Problem:
Extract each line from the entries below that has the string "omap" in it.

Items from a dataset:
Lemma run_turn_flows i s : flows s -> flows (run_turn peer_addr i s).
Proof.
  intros Hf. unfold run_turn. destruct (ct_spawned (sv_cb s) !! i) as [c|] eqn:Hi; [|done].
  pose proof (flow_run i c _ _ _ _ _ Hf Hi) as Hf'. unfold flows, given in *. cbn -[delete].
  rewrite filter_app, filter_cons_True; [done|].
  eapply Forall_lookup_1; [|exact Hi]. apply Hf.
Qed.

Lemma serving_step_flows e s : flows s -> flows (step e s).
Proof.
  intros Hf. destruct e as [e|i| | |p| | |i|h]; cbn [serving_step].
  - by apply main_turn_flows.
  - by apply deferred_turn_flows.
  - by apply take_turn_flows.
  - destruct (queue_closed s); [by apply callback_turn_flows|done].
  - by apply callback_turn_flows.
  - by apply callback_turn_flows.
  - by apply callback_turn_flows.
  - by apply run_turn_flows.
  - exact Hf.
Qed.

Lemma serving_run_flows es s : flows s -> flows (run es s).
Proof. revert s. induction es as [|e es IH]; intros s Hf; [done|]. by apply IH, serving_step_flows. Qed.

(** ** What is under way arrives *)

(** The work of the tasks on what the peer sent already. *)
Definition hands_over (e : serving_event HD) : Prop :=
  match e with SvDeferred _ | SvTake | SvRun _ => True | _ => False end.

Definition work_left s : nat :=
  (3 * length (mt_deferred (sv_main s)) +
   2 * (length (accepted (queue_of s)) - ct_taken (sv_cb s)) + length (ct_spawned (sv_cb s)))%nat.

(** While there is work, some task can do its part of it. *)
Lemma work_goes_on s : flows s -> ct_on (sv_cb s) = true -> work_left s <> 0%nat ->
  exists e, hands_over e /\ (work_left (step e s) < work_left s)%nat /\
    ct_on (sv_cb (step e s)) = true /\ mt_received (sv_main (step e s)) = mt_received (sv_main s).
Proof.
  intros Hf Ho Hw. pose proof (flow_taken _ _ _ _ _ Hf) as Ht. unfold work_left in *.
  destruct (mt_deferred (sv_main s)) as [|p df] eqn:Ed.
  - destruct (accepted (queue_of s) !! ct_taken (sv_cb s)) as [p|] eqn:Ep.
    + exists SvTake. cbn [serving_step]. destruct (take_turn_eq s p Hf Ho Ep) as [st ->].
      apply lookup_lt_Some in Ep. unfold queue_of in *. cbn -[omap call_of]. rewrite Ed, length_app.
      assert (length (omap call_of [p]) <= 1)%nat by (cbn -[call_of]; destruct (call_of p); cbn; lia).
      split_and!; [done|cbn -[omap call_of]; lia|done..].
    + apply lookup_ge_None in Ep. destruct (ct_spawned (sv_cb s)) as [|c l] eqn:El; [cbn in Hw; lia|].
      exists (SvRun 0). cbn [serving_step]. unfold run_turn, queue_of in *. rewrite El. cbn -[delete]. rewrite Ed, El.
      split_and!; [done|cbn; lia|done..].
  - exists (SvDeferred 0). cbn [serving_step]. unfold deferred_turn. rewrite Ed. cbn [lookup list_lookup].
    pose proof (flow_on _ _ _ _ _ Hf) as Hq. rewrite Ho in Hq.
    destruct (open_send_some p (queue_of s) Hq) as (q' & Es & _). pose proof (send_accepted _ _ _ Es) as Ha.
    unfold queue_of in *. cbn -[delete]. rewrite Es. cbn -[delete]. rewrite Ed, Ha, length_app. cbn.
    split_and!; [done|lia|done..].
Qed.

Lemma work_gets_done n s : (work_left s <= n)%nat -> flows s -> ct_on (sv_cb s) = true ->
  exists es, Forall hands_over es /\ work_left (run es s) = 0%nat /\
    ct_on (sv_cb (run es s)) = true /\ mt_received (sv_main (run es s)) = mt_received (sv_main s).
Proof.
  revert s. induction n as [|n IH]; intros s Hn Hf Ho; [exists []; split_and!; [done|change (work_left s = 0%nat); lia|done..]|].
  destruct (decide (work_left s = 0%nat)) as [E|E]; [by exists []|].
  destruct (work_goes_on s Hf Ho E) as (e & He & Hlt & Ho' & Hr).
  destruct (IH (step e s)) as (es & Hes & Hw & Ho2 & Hr2); [lia|by apply serving_step_flows|done|].
  exists (e :: es). cbn [serving_run]. split_and!; [by constructor|done..|congruence].
Qed.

Answer area:
      apply lookup_lt_Some in Ep. unfold queue_of in *. cbn -[omap call_of]. rewrite Ed, length_app.
      assert (length (omap call_of [p]) <= 1)%nat by (cbn -[call_of]; destruct (call_of p); cbn; lia).
      split_and!; [done|cbn -[omap call_of]; lia|done..].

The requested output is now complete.